### TASK OBJECTIVE:
The reply to the records below should contain exactly the lines from the line with "Definition DOWNLOAD_FINISHED_MSG : string" through the line with "(s : string).", and nothing besides.

### EXERCISE DATA:
----------

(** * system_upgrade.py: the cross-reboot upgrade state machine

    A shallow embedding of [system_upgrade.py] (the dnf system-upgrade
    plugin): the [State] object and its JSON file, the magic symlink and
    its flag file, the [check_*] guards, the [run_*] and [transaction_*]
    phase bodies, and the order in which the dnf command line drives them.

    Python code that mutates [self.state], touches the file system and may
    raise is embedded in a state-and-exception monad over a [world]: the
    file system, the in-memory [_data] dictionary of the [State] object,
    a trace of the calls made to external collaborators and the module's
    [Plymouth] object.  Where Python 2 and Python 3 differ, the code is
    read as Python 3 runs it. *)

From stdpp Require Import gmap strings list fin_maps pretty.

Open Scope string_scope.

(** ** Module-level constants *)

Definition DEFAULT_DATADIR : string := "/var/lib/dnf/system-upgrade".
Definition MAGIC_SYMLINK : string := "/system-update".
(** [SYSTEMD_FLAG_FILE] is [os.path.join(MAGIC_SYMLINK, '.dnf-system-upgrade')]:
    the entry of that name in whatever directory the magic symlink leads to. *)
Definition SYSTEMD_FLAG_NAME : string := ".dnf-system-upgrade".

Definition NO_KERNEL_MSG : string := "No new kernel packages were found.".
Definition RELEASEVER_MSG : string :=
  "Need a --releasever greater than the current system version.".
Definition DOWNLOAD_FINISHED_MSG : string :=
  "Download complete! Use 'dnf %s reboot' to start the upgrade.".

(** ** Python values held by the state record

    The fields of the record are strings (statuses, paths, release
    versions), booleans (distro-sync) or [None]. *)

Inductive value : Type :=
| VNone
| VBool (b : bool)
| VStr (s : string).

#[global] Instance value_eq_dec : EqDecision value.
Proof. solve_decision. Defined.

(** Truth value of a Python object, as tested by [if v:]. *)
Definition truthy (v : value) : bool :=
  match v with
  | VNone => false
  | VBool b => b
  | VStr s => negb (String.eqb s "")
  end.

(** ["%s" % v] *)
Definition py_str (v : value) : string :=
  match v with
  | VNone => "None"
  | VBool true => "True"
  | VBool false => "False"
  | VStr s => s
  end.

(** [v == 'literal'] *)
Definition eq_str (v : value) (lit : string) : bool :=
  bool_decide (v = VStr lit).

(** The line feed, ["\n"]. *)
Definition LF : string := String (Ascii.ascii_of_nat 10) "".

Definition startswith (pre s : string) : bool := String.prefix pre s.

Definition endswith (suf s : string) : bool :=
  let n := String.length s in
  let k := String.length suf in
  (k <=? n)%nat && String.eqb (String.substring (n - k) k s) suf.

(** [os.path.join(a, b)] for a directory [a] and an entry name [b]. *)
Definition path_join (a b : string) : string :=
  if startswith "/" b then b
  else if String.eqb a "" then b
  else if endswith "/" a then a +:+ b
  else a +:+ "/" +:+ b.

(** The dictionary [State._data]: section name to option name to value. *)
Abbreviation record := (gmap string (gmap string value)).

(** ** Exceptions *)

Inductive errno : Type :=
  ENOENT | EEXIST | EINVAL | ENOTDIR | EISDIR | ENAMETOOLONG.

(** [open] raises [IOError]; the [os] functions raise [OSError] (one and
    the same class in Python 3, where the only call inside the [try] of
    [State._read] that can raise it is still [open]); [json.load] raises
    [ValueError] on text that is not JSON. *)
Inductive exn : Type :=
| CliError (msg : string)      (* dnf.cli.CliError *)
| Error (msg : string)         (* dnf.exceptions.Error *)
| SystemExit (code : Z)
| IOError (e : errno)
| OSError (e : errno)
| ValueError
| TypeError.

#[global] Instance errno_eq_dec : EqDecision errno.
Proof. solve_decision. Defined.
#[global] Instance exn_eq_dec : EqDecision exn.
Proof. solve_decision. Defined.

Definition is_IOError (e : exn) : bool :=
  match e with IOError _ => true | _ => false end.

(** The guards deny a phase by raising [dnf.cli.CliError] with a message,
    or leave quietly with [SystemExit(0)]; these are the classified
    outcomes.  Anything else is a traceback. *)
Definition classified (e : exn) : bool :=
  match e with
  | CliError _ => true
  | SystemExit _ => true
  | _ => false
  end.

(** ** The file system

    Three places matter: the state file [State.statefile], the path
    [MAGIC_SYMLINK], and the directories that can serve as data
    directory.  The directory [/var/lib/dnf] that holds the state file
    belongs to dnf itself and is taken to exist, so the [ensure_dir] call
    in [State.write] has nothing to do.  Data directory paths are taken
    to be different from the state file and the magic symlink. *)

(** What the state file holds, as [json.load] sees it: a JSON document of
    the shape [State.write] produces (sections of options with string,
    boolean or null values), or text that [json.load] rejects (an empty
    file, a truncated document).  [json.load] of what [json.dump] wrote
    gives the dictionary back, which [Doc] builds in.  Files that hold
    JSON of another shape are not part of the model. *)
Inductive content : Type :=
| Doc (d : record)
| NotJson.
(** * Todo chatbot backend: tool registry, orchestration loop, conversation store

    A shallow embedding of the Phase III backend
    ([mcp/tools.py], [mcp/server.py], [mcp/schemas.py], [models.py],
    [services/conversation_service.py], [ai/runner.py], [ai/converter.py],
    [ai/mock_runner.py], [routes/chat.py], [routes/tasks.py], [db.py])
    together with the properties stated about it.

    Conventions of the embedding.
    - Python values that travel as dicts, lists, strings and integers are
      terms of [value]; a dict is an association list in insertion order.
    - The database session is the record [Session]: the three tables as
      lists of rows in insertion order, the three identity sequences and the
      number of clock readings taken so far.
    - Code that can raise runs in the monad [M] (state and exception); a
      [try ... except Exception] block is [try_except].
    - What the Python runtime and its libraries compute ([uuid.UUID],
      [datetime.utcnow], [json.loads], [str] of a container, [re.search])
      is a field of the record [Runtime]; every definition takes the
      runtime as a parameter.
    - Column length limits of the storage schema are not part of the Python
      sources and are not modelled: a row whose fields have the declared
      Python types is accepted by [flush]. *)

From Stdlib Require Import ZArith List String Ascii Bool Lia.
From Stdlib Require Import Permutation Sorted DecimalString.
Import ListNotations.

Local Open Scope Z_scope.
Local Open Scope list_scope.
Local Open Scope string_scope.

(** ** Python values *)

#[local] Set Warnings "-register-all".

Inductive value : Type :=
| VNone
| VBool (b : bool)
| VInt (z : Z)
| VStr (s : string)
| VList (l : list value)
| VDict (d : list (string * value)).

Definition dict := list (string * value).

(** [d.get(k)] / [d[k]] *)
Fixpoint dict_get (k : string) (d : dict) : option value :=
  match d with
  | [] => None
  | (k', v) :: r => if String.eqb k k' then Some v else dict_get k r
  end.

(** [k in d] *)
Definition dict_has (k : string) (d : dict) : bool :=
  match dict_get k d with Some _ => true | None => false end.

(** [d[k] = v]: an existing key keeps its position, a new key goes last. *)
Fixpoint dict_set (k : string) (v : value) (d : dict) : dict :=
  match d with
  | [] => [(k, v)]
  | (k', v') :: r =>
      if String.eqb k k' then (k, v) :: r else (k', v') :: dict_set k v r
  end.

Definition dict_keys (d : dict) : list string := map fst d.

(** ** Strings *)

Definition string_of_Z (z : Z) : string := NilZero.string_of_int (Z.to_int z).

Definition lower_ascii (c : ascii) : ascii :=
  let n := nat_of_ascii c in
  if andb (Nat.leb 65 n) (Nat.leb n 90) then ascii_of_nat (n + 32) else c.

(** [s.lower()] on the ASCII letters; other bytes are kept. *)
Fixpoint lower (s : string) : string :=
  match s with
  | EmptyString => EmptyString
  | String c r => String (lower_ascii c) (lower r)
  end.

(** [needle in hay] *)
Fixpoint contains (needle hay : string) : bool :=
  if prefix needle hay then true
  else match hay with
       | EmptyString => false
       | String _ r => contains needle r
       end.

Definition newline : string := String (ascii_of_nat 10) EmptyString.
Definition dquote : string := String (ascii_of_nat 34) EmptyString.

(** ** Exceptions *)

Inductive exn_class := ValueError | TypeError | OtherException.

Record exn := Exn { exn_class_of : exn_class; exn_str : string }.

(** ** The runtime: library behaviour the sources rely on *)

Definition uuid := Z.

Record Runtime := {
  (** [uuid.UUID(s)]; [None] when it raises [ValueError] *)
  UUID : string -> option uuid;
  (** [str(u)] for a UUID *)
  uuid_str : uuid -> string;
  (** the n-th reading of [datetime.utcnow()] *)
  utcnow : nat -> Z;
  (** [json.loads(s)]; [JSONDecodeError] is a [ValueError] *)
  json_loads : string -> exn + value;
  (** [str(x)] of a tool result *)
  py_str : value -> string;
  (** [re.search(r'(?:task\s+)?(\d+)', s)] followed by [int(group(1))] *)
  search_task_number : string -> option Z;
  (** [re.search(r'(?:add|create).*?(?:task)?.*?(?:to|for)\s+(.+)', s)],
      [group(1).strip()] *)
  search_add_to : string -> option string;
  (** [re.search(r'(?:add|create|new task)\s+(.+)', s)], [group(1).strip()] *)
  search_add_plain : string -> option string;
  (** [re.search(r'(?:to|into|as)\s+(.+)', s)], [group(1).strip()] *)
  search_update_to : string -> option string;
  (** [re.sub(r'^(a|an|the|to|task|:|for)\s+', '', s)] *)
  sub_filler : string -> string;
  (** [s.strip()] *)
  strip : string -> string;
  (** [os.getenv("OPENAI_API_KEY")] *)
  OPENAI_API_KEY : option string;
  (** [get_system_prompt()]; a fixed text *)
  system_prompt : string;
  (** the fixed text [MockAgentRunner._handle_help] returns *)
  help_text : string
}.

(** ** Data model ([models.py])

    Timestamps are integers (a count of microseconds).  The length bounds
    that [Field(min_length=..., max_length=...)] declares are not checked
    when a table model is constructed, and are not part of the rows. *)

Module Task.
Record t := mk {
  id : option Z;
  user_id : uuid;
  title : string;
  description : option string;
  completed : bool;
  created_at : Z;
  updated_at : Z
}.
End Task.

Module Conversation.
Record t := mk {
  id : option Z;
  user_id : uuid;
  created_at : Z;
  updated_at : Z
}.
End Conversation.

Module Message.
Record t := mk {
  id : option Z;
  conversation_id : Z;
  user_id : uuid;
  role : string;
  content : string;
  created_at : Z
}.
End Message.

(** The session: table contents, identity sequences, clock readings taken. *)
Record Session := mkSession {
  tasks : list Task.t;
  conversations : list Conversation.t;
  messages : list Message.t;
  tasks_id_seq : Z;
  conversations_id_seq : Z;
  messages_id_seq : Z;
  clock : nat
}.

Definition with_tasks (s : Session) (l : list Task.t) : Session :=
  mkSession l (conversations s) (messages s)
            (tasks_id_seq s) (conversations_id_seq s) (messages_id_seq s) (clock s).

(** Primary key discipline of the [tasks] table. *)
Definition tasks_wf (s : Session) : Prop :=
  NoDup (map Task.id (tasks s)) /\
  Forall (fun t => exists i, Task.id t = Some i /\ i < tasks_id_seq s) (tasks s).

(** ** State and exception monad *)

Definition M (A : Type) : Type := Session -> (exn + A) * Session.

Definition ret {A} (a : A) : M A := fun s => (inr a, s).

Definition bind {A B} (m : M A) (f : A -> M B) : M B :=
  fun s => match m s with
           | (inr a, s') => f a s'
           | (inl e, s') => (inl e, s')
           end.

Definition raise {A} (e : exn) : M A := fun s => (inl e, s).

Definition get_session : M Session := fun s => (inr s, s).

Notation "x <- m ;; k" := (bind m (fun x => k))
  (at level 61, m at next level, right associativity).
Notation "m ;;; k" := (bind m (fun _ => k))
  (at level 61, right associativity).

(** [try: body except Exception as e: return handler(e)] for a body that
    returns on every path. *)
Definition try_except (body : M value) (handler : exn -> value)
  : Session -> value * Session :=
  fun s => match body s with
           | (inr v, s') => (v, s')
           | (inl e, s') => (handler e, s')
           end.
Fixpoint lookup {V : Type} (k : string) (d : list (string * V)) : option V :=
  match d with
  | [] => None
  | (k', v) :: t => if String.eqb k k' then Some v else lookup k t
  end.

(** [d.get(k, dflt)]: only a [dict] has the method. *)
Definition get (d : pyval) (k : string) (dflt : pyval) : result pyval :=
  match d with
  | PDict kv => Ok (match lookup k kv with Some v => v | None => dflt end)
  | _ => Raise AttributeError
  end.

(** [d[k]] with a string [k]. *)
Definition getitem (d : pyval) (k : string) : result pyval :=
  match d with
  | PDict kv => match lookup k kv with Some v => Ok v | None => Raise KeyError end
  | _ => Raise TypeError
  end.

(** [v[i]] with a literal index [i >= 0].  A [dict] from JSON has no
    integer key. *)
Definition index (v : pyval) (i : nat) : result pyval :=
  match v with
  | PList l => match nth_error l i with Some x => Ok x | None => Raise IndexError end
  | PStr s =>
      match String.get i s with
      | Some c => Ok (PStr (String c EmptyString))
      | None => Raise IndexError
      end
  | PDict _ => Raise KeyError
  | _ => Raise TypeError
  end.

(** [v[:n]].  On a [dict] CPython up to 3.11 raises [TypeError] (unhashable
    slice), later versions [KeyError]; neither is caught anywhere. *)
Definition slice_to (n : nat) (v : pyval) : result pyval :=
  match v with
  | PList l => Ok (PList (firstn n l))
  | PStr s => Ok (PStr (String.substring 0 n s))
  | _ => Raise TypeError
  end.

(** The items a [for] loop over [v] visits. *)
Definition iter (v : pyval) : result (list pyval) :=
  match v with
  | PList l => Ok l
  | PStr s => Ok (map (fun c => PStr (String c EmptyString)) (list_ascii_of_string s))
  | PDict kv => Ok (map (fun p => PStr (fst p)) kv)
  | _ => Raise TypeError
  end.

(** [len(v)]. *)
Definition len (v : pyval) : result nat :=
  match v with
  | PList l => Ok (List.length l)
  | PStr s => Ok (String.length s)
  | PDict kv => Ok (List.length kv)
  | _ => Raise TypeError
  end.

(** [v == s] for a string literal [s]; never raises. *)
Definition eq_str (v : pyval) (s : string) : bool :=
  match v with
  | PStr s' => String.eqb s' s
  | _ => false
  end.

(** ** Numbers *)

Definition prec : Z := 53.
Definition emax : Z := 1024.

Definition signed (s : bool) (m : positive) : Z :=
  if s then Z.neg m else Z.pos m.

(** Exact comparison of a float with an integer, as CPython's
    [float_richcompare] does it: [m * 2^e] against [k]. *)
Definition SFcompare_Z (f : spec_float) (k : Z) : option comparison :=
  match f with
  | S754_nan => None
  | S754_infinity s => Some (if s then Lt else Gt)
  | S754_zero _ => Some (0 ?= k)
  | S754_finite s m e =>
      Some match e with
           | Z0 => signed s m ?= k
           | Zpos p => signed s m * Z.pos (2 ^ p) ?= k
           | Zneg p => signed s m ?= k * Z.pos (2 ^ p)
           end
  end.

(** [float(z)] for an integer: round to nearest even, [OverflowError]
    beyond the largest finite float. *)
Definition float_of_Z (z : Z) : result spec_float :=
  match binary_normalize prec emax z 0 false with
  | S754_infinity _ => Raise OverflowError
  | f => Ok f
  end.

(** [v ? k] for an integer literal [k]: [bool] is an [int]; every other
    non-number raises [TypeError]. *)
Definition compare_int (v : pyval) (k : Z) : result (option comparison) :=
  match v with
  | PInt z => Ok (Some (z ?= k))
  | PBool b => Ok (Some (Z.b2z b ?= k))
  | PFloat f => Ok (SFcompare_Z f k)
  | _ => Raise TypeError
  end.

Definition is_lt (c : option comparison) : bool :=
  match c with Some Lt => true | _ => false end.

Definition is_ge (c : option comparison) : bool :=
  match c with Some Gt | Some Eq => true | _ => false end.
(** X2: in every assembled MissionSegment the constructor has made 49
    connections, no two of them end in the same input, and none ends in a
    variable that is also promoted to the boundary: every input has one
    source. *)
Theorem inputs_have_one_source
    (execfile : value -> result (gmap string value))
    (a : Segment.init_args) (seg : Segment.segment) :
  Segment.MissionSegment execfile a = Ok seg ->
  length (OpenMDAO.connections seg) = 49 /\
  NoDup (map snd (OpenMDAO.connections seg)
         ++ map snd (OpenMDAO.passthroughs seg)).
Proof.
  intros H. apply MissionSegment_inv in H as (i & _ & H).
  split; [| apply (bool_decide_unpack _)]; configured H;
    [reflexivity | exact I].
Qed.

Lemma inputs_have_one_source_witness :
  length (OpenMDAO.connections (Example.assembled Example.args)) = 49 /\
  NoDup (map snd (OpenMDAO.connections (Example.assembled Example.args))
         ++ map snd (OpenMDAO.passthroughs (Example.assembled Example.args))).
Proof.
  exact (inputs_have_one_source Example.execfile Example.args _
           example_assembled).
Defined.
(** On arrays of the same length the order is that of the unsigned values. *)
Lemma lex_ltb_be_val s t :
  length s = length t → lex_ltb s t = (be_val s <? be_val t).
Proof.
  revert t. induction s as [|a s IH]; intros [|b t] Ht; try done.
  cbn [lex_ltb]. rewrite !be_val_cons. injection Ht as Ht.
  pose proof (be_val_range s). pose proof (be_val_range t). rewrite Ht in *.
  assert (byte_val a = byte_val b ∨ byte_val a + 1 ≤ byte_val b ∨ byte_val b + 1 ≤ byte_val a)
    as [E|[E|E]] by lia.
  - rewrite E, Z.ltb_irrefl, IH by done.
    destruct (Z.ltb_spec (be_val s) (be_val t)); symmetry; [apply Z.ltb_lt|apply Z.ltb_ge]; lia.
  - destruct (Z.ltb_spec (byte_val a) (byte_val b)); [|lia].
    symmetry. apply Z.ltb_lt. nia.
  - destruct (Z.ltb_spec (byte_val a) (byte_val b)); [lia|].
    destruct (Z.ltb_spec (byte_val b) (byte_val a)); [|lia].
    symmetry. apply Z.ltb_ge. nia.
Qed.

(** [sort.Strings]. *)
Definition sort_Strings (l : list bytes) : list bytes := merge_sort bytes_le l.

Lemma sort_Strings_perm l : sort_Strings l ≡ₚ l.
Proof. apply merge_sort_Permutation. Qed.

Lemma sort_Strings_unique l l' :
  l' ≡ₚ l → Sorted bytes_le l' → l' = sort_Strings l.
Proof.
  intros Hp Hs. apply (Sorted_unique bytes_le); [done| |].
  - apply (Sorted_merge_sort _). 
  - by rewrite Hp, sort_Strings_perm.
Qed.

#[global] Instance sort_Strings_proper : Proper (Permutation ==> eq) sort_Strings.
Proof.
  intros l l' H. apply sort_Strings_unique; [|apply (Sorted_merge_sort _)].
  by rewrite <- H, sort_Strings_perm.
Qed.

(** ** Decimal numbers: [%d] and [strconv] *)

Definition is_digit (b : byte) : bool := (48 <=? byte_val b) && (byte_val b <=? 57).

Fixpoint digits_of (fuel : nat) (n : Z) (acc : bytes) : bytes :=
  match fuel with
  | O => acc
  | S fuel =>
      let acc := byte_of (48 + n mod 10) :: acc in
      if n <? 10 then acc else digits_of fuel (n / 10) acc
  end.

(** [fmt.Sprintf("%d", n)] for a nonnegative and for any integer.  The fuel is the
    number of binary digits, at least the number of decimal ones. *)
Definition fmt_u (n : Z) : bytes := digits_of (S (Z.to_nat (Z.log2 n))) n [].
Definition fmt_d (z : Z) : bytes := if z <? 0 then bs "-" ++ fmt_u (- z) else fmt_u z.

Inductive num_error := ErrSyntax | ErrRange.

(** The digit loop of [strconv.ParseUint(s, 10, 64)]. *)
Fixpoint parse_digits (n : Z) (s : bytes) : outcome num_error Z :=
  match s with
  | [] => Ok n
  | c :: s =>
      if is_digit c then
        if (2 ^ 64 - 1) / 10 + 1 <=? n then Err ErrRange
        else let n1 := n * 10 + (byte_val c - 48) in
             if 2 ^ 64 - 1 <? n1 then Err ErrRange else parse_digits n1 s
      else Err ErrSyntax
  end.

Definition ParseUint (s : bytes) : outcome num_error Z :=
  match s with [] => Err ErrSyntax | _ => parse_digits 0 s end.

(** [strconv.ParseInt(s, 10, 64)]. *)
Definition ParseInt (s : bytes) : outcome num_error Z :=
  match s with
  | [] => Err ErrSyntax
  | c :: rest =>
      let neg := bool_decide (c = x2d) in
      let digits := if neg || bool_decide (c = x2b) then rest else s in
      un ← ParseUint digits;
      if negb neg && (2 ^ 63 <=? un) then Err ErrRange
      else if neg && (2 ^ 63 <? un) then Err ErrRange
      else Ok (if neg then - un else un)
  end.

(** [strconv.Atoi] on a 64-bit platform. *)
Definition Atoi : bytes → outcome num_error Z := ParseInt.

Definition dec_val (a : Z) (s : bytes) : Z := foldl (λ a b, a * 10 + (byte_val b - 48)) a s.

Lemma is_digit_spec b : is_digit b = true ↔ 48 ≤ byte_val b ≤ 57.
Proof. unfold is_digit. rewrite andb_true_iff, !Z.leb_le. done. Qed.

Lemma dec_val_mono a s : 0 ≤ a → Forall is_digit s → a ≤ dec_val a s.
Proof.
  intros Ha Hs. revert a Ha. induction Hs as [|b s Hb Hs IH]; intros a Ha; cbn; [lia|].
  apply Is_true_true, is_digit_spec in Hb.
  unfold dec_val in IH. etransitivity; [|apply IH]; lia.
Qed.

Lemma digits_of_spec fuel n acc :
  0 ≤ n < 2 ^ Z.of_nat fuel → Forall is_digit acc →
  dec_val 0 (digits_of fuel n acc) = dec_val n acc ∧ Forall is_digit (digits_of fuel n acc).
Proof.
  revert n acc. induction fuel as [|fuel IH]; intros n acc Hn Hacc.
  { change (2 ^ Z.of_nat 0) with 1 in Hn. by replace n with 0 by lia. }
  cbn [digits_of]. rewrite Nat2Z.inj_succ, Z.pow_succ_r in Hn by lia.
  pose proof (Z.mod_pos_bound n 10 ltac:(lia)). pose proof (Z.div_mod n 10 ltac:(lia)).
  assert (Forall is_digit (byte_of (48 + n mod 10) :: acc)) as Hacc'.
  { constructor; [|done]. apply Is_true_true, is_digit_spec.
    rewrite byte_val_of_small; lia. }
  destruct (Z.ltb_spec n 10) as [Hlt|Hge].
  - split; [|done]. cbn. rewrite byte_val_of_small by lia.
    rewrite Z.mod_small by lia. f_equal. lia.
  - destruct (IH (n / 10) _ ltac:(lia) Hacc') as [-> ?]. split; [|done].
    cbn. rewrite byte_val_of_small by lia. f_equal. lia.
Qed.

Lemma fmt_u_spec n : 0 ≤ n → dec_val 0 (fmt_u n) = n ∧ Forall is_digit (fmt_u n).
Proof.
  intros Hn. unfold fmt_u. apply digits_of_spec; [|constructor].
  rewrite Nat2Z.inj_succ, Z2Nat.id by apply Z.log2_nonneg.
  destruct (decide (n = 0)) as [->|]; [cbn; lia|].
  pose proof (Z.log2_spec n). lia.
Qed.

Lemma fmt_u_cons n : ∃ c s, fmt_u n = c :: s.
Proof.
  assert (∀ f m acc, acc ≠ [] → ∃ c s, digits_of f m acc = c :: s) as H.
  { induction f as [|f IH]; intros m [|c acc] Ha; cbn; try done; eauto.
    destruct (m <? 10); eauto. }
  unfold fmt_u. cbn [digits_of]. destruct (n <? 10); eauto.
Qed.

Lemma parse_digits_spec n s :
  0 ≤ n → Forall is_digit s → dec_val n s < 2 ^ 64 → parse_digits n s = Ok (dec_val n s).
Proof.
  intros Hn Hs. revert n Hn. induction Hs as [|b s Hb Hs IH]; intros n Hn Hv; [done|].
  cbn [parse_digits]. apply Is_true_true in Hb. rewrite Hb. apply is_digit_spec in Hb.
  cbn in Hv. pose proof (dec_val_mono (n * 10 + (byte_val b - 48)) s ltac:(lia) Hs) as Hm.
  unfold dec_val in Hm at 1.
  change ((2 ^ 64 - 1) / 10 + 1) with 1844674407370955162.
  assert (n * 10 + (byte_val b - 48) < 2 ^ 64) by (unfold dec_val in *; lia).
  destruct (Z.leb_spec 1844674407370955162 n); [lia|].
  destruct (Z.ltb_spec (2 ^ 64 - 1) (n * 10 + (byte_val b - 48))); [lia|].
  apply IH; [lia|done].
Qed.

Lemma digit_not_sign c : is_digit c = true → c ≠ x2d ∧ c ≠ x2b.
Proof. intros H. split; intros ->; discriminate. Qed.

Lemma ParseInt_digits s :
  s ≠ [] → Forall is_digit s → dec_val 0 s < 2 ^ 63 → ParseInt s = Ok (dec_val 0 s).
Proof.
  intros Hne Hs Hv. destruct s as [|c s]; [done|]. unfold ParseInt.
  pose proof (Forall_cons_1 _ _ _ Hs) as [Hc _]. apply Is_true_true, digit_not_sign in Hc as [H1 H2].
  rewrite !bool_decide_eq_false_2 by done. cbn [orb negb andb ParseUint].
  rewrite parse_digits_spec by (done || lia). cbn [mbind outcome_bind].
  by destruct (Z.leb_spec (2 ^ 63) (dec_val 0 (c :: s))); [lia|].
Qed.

----------

### SOLVED PROBLEM:
Definition DOWNLOAD_FINISHED_MSG : string :=
  "Download complete! Use 'dnf %s reboot' to start the upgrade.".

(** ** Python values held by the state record

    The fields of the record are strings (statuses, paths, release
    versions), booleans (distro-sync) or [None]. *)

Inductive value : Type :=
| VNone
| VBool (b : bool)
| VStr (s : string).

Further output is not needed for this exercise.